**SUPPLIED MATERIAL:**
• • • • •

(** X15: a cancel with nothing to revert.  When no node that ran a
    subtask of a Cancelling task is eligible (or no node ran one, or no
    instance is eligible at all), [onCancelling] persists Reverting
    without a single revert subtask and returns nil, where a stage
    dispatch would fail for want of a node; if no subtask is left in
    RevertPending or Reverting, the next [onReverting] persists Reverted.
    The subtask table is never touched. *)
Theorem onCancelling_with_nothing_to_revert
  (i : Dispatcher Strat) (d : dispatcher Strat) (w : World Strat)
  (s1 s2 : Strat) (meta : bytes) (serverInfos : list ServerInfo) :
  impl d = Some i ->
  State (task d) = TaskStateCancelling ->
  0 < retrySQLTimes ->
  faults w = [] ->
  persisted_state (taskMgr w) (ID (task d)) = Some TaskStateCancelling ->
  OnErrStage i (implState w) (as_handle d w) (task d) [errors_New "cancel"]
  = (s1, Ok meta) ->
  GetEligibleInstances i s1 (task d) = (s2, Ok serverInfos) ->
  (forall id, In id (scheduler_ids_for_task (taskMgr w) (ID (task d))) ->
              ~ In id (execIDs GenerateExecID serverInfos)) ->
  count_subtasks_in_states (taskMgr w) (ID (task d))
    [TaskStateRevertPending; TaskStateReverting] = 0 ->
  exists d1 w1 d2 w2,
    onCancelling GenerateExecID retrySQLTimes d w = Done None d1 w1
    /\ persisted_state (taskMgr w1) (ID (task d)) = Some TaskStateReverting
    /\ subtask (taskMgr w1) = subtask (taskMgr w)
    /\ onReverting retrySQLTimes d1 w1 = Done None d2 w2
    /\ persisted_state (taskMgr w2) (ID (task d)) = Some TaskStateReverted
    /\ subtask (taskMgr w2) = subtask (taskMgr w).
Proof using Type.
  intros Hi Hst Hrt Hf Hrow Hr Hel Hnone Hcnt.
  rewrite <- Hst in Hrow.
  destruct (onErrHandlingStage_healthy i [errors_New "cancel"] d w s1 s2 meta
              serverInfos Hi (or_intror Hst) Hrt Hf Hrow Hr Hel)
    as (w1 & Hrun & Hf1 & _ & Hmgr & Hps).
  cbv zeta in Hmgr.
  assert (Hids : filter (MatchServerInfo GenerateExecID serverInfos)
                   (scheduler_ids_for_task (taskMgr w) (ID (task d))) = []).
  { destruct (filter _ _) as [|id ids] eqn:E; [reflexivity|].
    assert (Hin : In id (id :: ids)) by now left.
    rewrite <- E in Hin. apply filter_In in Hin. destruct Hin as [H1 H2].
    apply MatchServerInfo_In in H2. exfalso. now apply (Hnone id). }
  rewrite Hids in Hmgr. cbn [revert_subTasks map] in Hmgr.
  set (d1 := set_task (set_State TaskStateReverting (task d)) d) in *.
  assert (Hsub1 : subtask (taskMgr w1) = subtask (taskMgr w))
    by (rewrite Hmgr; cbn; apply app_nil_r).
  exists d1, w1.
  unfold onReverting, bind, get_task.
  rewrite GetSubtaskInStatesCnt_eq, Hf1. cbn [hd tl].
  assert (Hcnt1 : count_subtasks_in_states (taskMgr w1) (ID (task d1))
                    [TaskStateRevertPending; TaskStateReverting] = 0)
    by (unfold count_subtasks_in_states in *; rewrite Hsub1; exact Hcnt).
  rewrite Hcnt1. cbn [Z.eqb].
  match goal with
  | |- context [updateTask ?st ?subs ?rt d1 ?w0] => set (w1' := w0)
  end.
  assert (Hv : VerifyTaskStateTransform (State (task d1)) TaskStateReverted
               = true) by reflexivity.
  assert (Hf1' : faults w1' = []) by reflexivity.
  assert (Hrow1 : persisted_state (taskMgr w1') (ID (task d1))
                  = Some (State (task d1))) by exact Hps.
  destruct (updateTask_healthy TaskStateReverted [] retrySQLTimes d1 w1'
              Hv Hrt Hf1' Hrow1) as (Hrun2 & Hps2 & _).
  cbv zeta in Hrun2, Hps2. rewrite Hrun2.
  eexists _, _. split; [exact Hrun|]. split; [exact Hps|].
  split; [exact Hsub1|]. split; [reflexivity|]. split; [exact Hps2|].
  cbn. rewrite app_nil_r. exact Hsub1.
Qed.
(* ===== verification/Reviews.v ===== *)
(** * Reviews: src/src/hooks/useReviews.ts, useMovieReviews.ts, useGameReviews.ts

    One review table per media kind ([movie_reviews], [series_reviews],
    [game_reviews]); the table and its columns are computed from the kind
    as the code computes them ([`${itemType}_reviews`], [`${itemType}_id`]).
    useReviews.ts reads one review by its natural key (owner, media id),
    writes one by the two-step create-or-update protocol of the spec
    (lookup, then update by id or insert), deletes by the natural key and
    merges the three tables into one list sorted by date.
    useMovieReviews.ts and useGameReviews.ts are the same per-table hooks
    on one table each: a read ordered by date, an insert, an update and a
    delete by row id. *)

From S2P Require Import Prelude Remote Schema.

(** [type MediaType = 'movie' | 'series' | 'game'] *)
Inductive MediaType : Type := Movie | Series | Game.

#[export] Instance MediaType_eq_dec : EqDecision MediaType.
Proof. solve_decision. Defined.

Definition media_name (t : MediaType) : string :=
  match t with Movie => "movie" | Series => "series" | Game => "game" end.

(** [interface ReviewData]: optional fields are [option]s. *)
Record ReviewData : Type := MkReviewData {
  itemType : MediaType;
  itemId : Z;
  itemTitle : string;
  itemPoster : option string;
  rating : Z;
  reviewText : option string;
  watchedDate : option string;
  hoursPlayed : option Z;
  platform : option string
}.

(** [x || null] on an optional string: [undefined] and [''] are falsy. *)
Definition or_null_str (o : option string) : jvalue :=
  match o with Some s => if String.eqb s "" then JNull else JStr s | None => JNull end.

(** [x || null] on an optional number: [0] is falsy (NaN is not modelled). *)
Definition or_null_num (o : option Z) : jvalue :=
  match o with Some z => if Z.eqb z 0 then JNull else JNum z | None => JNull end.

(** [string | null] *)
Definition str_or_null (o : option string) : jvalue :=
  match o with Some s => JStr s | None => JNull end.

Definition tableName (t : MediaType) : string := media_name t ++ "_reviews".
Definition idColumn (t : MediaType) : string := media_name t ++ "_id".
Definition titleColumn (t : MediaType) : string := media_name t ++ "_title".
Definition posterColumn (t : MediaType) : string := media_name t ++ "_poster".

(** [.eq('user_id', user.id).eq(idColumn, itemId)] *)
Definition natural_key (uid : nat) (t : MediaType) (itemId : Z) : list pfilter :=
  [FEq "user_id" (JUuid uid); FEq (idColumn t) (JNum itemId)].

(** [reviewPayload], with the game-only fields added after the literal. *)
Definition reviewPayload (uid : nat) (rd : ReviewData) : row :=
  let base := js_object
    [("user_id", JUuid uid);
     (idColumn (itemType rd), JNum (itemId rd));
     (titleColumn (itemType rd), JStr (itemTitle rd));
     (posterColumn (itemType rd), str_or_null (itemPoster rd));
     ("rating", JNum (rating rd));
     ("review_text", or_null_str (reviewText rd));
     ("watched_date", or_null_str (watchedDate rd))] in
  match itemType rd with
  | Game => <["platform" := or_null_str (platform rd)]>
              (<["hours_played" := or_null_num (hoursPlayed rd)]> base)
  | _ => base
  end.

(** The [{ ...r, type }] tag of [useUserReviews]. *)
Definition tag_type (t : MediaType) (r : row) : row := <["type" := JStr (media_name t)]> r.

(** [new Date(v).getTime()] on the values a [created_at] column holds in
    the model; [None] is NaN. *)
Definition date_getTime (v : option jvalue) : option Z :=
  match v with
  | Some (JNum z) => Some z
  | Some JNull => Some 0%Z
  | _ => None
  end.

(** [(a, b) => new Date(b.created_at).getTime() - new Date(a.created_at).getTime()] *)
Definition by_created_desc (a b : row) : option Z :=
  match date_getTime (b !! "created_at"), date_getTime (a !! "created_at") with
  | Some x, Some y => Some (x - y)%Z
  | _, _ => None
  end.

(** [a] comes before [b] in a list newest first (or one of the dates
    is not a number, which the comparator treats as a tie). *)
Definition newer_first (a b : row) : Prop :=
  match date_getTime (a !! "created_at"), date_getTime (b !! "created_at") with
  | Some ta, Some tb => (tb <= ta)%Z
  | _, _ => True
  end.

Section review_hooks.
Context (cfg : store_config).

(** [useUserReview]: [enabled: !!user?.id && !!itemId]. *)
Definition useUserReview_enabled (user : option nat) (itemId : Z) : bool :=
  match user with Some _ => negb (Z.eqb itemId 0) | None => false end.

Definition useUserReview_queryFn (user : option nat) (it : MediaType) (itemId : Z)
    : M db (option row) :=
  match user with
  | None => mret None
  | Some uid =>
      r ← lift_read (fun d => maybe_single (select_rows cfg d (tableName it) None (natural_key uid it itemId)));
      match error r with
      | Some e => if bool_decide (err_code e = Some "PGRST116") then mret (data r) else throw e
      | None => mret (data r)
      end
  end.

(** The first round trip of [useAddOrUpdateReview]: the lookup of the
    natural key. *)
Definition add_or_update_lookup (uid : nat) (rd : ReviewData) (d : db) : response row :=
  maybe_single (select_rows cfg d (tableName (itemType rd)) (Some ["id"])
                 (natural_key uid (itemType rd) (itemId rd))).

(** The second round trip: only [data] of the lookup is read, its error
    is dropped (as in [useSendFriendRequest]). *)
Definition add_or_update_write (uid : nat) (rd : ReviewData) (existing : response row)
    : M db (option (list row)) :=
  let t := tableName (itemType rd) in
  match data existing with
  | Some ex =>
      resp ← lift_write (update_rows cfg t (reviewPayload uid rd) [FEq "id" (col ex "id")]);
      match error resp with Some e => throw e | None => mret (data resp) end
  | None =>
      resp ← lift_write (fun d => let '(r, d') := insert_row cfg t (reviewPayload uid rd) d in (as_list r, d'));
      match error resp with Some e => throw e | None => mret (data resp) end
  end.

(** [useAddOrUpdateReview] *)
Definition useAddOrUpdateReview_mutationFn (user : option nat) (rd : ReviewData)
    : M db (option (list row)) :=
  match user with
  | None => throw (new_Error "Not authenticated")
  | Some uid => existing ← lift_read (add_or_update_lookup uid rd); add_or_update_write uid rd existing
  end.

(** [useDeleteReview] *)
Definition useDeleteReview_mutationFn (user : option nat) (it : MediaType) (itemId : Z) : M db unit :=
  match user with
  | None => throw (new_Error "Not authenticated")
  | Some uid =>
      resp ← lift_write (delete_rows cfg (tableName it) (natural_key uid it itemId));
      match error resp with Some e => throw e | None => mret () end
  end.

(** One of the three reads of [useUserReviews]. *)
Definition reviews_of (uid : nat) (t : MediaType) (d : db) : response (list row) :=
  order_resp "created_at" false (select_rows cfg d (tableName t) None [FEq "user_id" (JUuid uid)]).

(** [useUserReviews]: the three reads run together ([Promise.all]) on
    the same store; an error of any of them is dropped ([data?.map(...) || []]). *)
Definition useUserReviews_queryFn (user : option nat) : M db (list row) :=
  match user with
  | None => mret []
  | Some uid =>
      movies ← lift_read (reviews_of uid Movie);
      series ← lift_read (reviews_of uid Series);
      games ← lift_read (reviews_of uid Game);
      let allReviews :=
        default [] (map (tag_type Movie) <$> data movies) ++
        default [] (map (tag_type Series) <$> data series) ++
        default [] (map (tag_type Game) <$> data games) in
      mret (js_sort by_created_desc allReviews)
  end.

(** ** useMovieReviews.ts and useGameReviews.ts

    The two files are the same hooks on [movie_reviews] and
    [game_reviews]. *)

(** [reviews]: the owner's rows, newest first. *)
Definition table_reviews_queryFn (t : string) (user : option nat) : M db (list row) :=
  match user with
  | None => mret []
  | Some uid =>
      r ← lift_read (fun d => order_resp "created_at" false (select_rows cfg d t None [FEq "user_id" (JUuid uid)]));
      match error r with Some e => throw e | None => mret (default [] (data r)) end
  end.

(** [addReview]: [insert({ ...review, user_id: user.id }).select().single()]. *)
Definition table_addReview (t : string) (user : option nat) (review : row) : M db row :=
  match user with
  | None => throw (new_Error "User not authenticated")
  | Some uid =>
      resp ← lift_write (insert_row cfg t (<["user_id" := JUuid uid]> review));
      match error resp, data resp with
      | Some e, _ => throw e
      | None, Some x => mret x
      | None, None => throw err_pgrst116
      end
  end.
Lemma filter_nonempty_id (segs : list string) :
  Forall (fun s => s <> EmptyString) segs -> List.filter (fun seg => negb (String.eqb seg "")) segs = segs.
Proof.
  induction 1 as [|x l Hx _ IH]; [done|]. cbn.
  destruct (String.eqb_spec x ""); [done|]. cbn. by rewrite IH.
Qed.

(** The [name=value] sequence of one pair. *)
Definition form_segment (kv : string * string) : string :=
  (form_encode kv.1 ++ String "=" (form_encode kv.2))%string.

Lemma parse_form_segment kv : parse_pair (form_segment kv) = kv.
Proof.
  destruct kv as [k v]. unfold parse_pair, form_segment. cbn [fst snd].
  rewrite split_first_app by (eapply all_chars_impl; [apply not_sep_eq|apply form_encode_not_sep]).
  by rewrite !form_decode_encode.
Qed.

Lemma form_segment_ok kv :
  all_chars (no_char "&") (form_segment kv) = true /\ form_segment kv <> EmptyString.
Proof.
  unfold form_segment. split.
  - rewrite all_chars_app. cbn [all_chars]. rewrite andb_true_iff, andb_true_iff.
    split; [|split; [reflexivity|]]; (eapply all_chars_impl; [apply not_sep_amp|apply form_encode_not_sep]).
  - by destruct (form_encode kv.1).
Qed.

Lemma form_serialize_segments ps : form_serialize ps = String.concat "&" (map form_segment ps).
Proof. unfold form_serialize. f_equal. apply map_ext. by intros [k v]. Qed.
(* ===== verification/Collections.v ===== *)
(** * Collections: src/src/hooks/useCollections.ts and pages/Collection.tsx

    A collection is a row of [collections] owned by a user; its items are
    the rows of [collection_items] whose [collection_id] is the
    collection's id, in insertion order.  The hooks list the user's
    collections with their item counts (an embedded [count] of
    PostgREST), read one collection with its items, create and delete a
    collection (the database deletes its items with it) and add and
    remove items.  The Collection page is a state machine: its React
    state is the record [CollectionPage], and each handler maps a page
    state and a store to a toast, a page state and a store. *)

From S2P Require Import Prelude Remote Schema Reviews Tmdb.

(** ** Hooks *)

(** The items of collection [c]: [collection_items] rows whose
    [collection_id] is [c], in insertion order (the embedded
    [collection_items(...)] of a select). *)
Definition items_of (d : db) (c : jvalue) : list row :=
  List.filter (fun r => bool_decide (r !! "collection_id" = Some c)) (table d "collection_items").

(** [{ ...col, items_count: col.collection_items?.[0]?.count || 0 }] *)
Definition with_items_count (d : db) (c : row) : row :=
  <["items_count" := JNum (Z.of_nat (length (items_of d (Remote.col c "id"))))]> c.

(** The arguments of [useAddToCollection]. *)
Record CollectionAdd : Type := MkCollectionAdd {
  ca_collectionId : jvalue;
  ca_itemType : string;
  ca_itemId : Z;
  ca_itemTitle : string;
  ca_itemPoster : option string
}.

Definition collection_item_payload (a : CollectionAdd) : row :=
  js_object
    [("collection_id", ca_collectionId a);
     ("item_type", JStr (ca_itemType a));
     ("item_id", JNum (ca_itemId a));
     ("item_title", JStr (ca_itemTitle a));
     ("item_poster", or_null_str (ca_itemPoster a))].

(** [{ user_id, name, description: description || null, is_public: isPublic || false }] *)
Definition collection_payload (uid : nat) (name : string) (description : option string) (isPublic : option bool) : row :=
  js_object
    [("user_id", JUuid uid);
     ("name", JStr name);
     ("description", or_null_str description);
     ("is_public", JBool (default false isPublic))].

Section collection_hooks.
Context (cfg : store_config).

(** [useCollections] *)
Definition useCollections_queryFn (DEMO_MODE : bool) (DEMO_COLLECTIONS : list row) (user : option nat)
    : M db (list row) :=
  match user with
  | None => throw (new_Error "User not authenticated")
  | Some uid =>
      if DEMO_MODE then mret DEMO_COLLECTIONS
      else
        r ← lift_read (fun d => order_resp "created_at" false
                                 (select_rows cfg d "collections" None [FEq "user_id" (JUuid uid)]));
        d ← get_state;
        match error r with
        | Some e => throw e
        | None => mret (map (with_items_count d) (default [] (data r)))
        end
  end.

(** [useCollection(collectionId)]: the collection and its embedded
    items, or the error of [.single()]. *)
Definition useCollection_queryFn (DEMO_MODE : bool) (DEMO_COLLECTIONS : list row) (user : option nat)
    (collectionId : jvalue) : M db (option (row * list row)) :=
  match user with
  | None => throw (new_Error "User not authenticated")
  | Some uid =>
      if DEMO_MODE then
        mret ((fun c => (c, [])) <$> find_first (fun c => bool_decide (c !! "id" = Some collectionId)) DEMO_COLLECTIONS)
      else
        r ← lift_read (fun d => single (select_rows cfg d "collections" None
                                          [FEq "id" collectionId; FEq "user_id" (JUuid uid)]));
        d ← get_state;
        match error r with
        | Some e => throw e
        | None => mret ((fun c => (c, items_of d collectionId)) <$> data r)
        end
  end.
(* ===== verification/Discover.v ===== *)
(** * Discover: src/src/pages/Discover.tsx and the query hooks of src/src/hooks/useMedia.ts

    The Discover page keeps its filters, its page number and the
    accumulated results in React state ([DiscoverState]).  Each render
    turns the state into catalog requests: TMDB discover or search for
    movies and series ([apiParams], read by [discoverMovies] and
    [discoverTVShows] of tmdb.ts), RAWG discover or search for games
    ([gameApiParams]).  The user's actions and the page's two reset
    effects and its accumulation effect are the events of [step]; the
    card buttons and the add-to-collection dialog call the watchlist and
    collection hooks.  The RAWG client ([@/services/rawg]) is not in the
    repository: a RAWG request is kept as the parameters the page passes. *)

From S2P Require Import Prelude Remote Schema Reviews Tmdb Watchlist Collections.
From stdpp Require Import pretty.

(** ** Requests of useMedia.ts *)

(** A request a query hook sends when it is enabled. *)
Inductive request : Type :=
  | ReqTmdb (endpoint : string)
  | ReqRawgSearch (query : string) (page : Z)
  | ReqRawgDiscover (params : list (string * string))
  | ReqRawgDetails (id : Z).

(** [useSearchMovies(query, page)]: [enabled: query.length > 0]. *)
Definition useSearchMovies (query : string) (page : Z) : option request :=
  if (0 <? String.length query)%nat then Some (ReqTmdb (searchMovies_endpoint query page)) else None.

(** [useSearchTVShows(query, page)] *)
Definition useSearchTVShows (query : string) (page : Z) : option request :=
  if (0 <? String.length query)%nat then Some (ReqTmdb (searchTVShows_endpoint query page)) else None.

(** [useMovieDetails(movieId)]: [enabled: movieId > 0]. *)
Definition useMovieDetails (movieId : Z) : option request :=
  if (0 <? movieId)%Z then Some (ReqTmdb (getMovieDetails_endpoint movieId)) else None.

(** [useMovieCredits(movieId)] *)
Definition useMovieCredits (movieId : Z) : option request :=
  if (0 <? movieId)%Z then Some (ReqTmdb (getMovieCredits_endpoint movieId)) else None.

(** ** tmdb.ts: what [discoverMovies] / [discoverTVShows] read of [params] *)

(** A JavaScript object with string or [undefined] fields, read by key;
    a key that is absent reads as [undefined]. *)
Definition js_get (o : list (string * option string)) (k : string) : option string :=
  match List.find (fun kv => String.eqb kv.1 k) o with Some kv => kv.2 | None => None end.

• • • • •

**EXERCISE DIRECTIONS:**
Take exactly the lines from the one containing "mret ((fun c => (c, []))" through the one containing "Definition useSearchMovies (query" in the data above, and output them with nothing added.

**ANSWER:**
        mret ((fun c => (c, [])) <$> find_first (fun c => bool_decide (c !! "id" = Some collectionId)) DEMO_COLLECTIONS)
      else
        r ← lift_read (fun d => single (select_rows cfg d "collections" None
                                          [FEq "id" collectionId; FEq "user_id" (JUuid uid)]));
        d ← get_state;
        match error r with
        | Some e => throw e
        | None => mret ((fun c => (c, items_of d collectionId)) <$> data r)
        end
  end.
(* ===== verification/Discover.v ===== *)
(** * Discover: src/src/pages/Discover.tsx and the query hooks of src/src/hooks/useMedia.ts

    The Discover page keeps its filters, its page number and the
    accumulated results in React state ([DiscoverState]).  Each render
    turns the state into catalog requests: TMDB discover or search for
    movies and series ([apiParams], read by [discoverMovies] and
    [discoverTVShows] of tmdb.ts), RAWG discover or search for games
    ([gameApiParams]).  The user's actions and the page's two reset
    effects and its accumulation effect are the events of [step]; the
    card buttons and the add-to-collection dialog call the watchlist and
    collection hooks.  The RAWG client ([@/services/rawg]) is not in the
    repository: a RAWG request is kept as the parameters the page passes. *)

From S2P Require Import Prelude Remote Schema Reviews Tmdb Watchlist Collections.
From stdpp Require Import pretty.

(** ** Requests of useMedia.ts *)

(** A request a query hook sends when it is enabled. *)
Inductive request : Type :=
  | ReqTmdb (endpoint : string)
  | ReqRawgSearch (query : string) (page : Z)
  | ReqRawgDiscover (params : list (string * string))
  | ReqRawgDetails (id : Z).

(** [useSearchMovies(query, page)]: [enabled: query.length > 0]. *)
Definition useSearchMovies (query : string) (page : Z) : option request :=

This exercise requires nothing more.